Friday, January 29, 2016

Late Season Hunting in Oswego County

By Spider Rybaak

Happy Valley Wildlife Management Area provides habitat for a number of species, including snowshoe hares. (photos by Janet Clerkin)
Oswego County crosses the line. It’s one of only six counties in New York that boasts territory—in almost equal measure—in the state’s northern and southern zones. While that may seem inconsequential, it plays a big role in game populations.

For instance, we’re one of the few counties in the state that boast cottontail rabbits and varying hares, commonly called snowshoes. While both belong to the family Lagomorph and look the same, the resemblance stops there. Hares are almost twice as big as cottontails, don’t burrow, bear young dressed in full coats of fur, and hit the ground running almost as soon as they’re born. What’s more, cottontails stay brown year-round and cotton to fields; whereas snowshoes turn white in winter and thrive in woods.
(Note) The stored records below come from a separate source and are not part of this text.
Lemma progress_effect i d c s' :
  progress (view d i c) s' ->
  cid s' = Z.of_nat i /\ server_same (server d) (sv s') /\ others (view d i c) s'
  /\ ctx_ok s' /\ owner_le c (cl s').
Proof.
  intros [(E1 & E2 & E3 & E4 & _ & _ & E5) _]. cbn in *. rewrite E2. split_and!; try done;
    [apply server_same_refl|by apply same_owner_le].
Qed.

Lemma received_run d i status bytes :
  daemon_ok d -> enabled (Received i status bytes) d ->
  exists d', handle (Received i status bytes) d = Ok d' /\ daemon_ok d' /\ stays_down d d'
    /\ forall j, j <> i -> follows d d' j.
Proof.
  intros Hok (c & Hc & Ha & Hcase). pose proof (view_ok d i c (ok_array d Hok) Hc) as Hctx.
  assert (Hcl : closing c = 0) by (destruct Hctx as [_ Hd]; by apply (do_closing c Hd)).
  assert (Hwp : wp (on_client_read status bytes) (fun _ s' => (cid s' = Z.of_nat i
    /\ server_same (server d) (sv s') /\ others (view d i c) s' /\ ctx_ok s' /\ owner_le c (cl s'))
    /\ True) (view d i c)).
  { destruct (Z.ltb_spec status 0) as [Hneg|Hpos].
    { unfold on_client_read. rewrite (proj2 (Z.ltb_lt _ _) Hneg).
      eapply wp_mono; [by apply close_progress_wp|]. intros ? s' Hp. split; [|done].
      by apply progress_effect. }
    destruct Hcase as [?|(-> & Hb & Hl)]; [lia|].
    destruct (Z.eqb_spec (zlen bytes) 0) as [Hz|Hz].
    { unfold on_client_read. rewrite Hz. cbn [Z.ltb Z.compare]. apply wp_bind. apply wp_getc.
      cbn [Z.eqb]. apply wp_ret. split; [|done]. by apply progress_effect, progress_refl. }
    eapply wp_mono; [apply on_client_read_spec; try done; cbn [cl view]; lia|].
    intros ? s' (H1 & H2 & H3 & H4 & H5 & _). split; [|done]. cbn in H3. rewrite H3.
    split_and!; try done; [apply server_same_refl|by apply same_owner_le]. }
  destruct (at_client_effect _ d i c _ Hok Hc Hwp) as (a & s' & Hrun & Hok' & Hsd & Hf & _).
  exists (updated_at d i s'). cbn [handle]. rewrite Hrun. done.
Qed.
Cottontails are the state’s most common rabbit. One of the main reasons is because they’re burrowing critters, and run for the safety of their holes at the first sign of danger. Their favored habitat is fields, particularly in farm country.

Snowshoes, on the other hand, are forest creatures. Their preferred range is early successional habitat, particularly stands of young pines offering low branches for cover.
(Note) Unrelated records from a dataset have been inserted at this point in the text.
(* ===== verification/ClientDefs.v ===== *)
(** * The client library's state: src/client.c, structures and interface

    The client structure, the part of the operating system the library calls as
    the interface [Socket], and the state monad in which ClientOps.v is written.
    The cache lock makes the reader thread's updates and the application's reads
    atomic, so a call of the interface sees the state between two updates. *)

From Stdlib Require Import String.
From S2P Require Import Prelude Wire CatalogDefs Catalog SourceSession Sampler.

Definition CLIENT_READ_TIMEOUT_MS : Z := 3000.
Definition CLIENT_SETUP_TIMEOUT_MS : Z := 10000.
Definition CLIENT_MAX_FRAMES : Z := 65535.
Definition CLIENT_MAX_SIGNALS : Z := 100000.
Definition CAN_ID_LOOKUP_CAP : Z := 2048.

Definition ROADCAST_CLIENT_OK : Z := 0.
Definition ROADCAST_CLIENT_ERR_ARGUMENT : Z := -1.
Definition ROADCAST_CLIENT_ERR_SOCKET : Z := -2.
Definition ROADCAST_CLIENT_ERR_HANDSHAKE : Z := -3.
Definition ROADCAST_CLIENT_ERR_PROTOCOL : Z := -4.
Definition ROADCAST_CLIENT_ERR_SCHEMA : Z := -5.
Definition ROADCAST_CLIENT_ERR_SNAPSHOT : Z := -6.
Definition ROADCAST_CLIENT_ERR_MEMORY : Z := -7.
Definition ROADCAST_CLIENT_ERR_THREAD : Z := -8.

(** [struct roadcast_client] of the library.  A buffer is the list of its
    elements; a buffer that has not been allocated is empty. *)
Record client_t := mk_cc {
  cc_fd : Z;
  cc_reader_started : Z;
  cc_payload : list Z;
  cc_payload_capacity : Z;
  cc_frame_scratch : list roadcast_frame_t;
  cc_frame_scratch_capacity : Z;
  cc_signal_scratch : list roadcast_signal_update_t;
  cc_signal_scratch_capacity : Z;
  cc_schema : list roadcast_schema_entry_t;
  cc_frames : list roadcast_frame_t;
  cc_signals : list roadcast_signal_value_t;
  cc_can_id_to_index : list Z;
  cc_hz : Z;
  cc_frame_count : Z;
  cc_signal_count : Z;
  cc_schema_version : Z;
  cc_schema_hash : Z;
  cc_max_request_payload : Z;
  cc_max_response_payload : Z;
  cc_sample_sequence : Z;
  cc_change_sequence : Z;
  cc_sample_timestamp_ns : Z;
  cc_dropped_batches : Z;
  cc_coalesced_samples : Z;
  cc_resynchronizations : Z;
  cc_effective_hz_millihz : Z;
  cc_source_state : Z;
  cc_connected : Z;
}.

#[export] Instance eta_cc : Eta client_t := fun c =>
  mk_cc (cc_fd c) (cc_reader_started c) (cc_payload c) (cc_payload_capacity c)
    (cc_frame_scratch c) (cc_frame_scratch_capacity c) (cc_signal_scratch c)
    (cc_signal_scratch_capacity c) (cc_schema c) (cc_frames c) (cc_signals c)
    (cc_can_id_to_index c) (cc_hz c) (cc_frame_count c) (cc_signal_count c)
    (cc_schema_version c) (cc_schema_hash c) (cc_max_request_payload c)
    (cc_max_response_payload c) (cc_sample_sequence c) (cc_change_sequence c)
    (cc_sample_timestamp_ns c) (cc_dropped_batches c) (cc_coalesced_samples c)
    (cc_resynchronizations c) (cc_effective_hz_millihz c) (cc_source_state c) (cc_connected c).

Record synchronization_t := mk_sync {
  sy_frames : list roadcast_frame_t;
  sy_signals : list roadcast_signal_value_t;
  sy_sample_sequence : Z;
  sy_change_sequence : Z;
  sy_sample_timestamp_ns : Z;
}.

#[export] Instance eta_sync : Eta synchronization_t := fun s =>
  mk_sync (sy_frames s) (sy_signals s) (sy_sample_sequence s) (sy_change_sequence s)
    (sy_sample_timestamp_ns s).

Record roadcast_client_status_t := mk_status {
  st_hz : Z;
  st_frame_count : Z;
  st_signal_count : Z;
  st_schema_version : Z;
  st_schema_hash : Z;
  st_sample_sequence : Z;
  st_change_sequence : Z;
  st_sample_timestamp_ns : Z;
  st_dropped_batches : Z;
  st_coalesced_samples : Z;
  st_resynchronizations : Z;
  st_effective_hz_millihz : Z;
  st_source_state : Z;
  st_connected : Z;
}.

(** ** The operating system

    A call on the descriptor is done, interrupted (EINTR), would block (EAGAIN,
    EWOULDBLOCK; EINPROGRESS for [connect]) or fails for another reason.
    [Done []] of [sock_recv] is the end of the stream.  [poll] is ready, with
    the requested event or with an error event, or times out, is interrupted or
    fails. *)

Inductive io (A : Type) :=
  | Done (a : A)
  | Interrupted
  | WouldBlock
  | Broken.
Arguments Done {A} _.
Arguments Interrupted {A}.
Arguments WouldBlock {A}.
Arguments Broken {A}.

Inductive poll_result :=
  | PollReady (requested error : bool)
  | PollTimeout
  | PollInterrupted
  | PollFailed.

Inductive direction := POLLIN | POLLOUT.

(** [sys_alloc], [sys_mutex] and [sys_thread] tell whether the next allocation,
    mutex initialization or thread creation succeeds; [sock_stop_requested] is
    the flag another thread sets. *)
Class Socket (W : Type) := {
  sock_socket : W -> Z * W;
  sock_fcntl : Z -> Z -> Z -> W -> Z * W;
  sock_connect : Z -> list Z -> Z -> W -> io unit * W;
  sock_error : Z -> W -> Z * W;
  sock_send : Z -> list Z -> W -> io Z * W;
  sock_recv : Z -> Z -> W -> io (list Z) * W;
  sock_poll : Z -> direction -> Z -> W -> poll_result * W;
  sock_shutdown : Z -> W -> W;
  sock_close : Z -> W -> W;
  sock_stop_requested : W -> bool * W;
  sys_alloc : W -> bool * W;
  sys_mutex : W -> bool * W;
  sys_thread : W -> bool * W;
}.

(** ** The monad of the library's functions *)

Record cctx (W : Type) := mk_cctx {
  me : client_t;
  cenv : W;
}.
Arguments mk_cctx {W}.
Arguments me {W}.
Arguments cenv {W}.

#[export] Instance eta_cctx {W} : Eta (cctx W) := fun s => mk_cctx (me s) (cenv s).

(** [Fail] is a loop that ran out of fuel, [UB] undefined behaviour. *)
Definition CM (W A : Type) : Type := cctx W -> res (A * cctx W).

#[export] Instance CM_ret {W} : MRet (CM W) := fun A a s => Ok (a, s).
#[export] Instance CM_bind {W} : MBind (CM W) := fun A B f m s =>
  match m s with
  | Ok (a, s') => f a s'
  | Fail => Fail
  | UB => UB
  end.

Section Monad.
Context {W : Type}.

Definition getm : CM W client_t := fun s => Ok (me s, s).
Definition modm (f : client_t -> client_t) : CM W unit := fun s => Ok (tt, s <| me := f (me s) |>).
Definition sys {A} (f : W -> A * W) : CM W A :=
  fun s => let '(a, w) := f (cenv s) in Ok (a, s <| cenv := w |>).
Definition sys_ (f : W -> W) : CM W unit := fun s => Ok (tt, s <| cenv := f (cenv s) |>).

(** A memory access. *)
Definition memm {A} (m : res A) : CM W A := fun s =>
  match m with Ok a => Ok (a, s) | _ => UB end.

(** A decoder: [None] when it returns -1. *)
Definition dec {A} (m : res A) : CM W (option A) := fun s =>
  match m with Ok a => Ok (Some a, s) | Fail => Ok (None, s) | UB => UB end.

Definition no_fuel {A} : CM W A := fun _ => Fail.
End Monad.

(** The cast to [int]. *)
Definition i32 (x : Z) : Z := (x + 2 ^ 31) mod 2 ^ 32 - 2 ^ 31.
Their preference for hiding under bushy trees rather than jump into a hole makes them extremely vulnerable to predation, especially by coyotes. So a small wood patch won’t do. They need large forests--like the ones found in northern Oswego County--to keep a safe distance from predators.
Snowshoes had their heyday in the middle of the last century, after massive numbers of hardscrabble farmers gave up trying to eke a living out of the poor soil in the county’s northeastern corner and abandoned their homesteads. Nature took over, spreading new growth over the barren fields.

Snowshoes from “Up North” came down, found the browse to their liking-- and settled in. The rich food supply and ample cover lead to an explosion in their numbers.

The forests are older now, their branches too high to offer snowshoes much food or cover. Still, there’s enough low browse around to support hares. Indeed, Oswego County is famed for being one of the varying hares’ southernmost ranges in the state.

There ain’t many of ‘em--compared to cottontails--so you’ll have to work to get them. Bear in mind, however, they’re twice as big as bushytails so you don’t need as many.

The best spot to hunt them around here is 8,645-acre Happy Valley Wildlife Management Area. Roughly three miles of NY 104 runs along the north end, about four miles east of I-81.

A few other good spots to try include the 538-acre Salmon River Reforestation Area (split in half by CR 2, about 10 miles east of Pulaski) and 8,020-acre Little John Wildlife Management Area (off CR 17, in the northeastern corner of the county).

Thursday, January 7, 2016

Oswego’s Happy Hunting Grounds

By Spider Rybaak

Observation deck provides a nice view of the marsh.
Oswego County boasts a reputation as one of the world’s premier fishing destinations. Its claims to fame include Oneida Lake, the walleye capital of the Northeast, and the Salmon River, the best salmonid stream in the Northeast, and source of the world record coho salmon; a species native to the Pacific Ocean, no less.

However, the county’s wealth of fish-rich waters isn't the only thing that spurs outdoor enthusiasts to salivate when hearing our name. Indeed, Oswego is rich in forests and fields, too, places that draw legions of hunters, photographers, snowshoers, you name it.

One of the most popular outdoor destinations is Deer Creek Marsh Wildlife Management Area. Located off NY Rte. 3, a couple miles north of Port Ontario, this 1,195-acre public area offers a couple miles of scenic, easy paddling from the canoe launch off the highway to the mouth on Lake Ontario, hiking trails through lowland forest, and one of the finest examples of a wetland in the 17-mile long Eastern Lake Ontario Dune and Barrier System.

Formed over the millennium by sand piled up along the shore by the lake’s incessant wave action, our sand dunes tower above Lake Ontario like the sides of a bowl, offering the finest example of Great Lakes dunes this side of Lake Michigan.

Although most popular with warm weather travelers, the dunes near the mouth of Deer Creek have their winter fans, too: hunters, snowshoers, and photographers.

Hunters are drawn by the plentiful game: deer and turkey in autum; squirrels, partridge, pheasants and cottontails right now. Snowshoers and photographers are lured here by lake-washed fresh air and striking winter scenery.

Then there’s snowmobiling, Oswego County’s greatest winter activity. Rest assured, whatever part of the county you may find yourself in, there’s a snowmobile trail nearby.

Oswego County has more than its fair share of magical natural wonders to explore year-round. Still, winter is the most magical season around these parts. Our snow is plentiful, our winter fisheries are legendary, and our hospitality is something to write home about.

Paddlers enjoy a leisurely trip. 
The beach is part of a 17-mile freshwater dune system.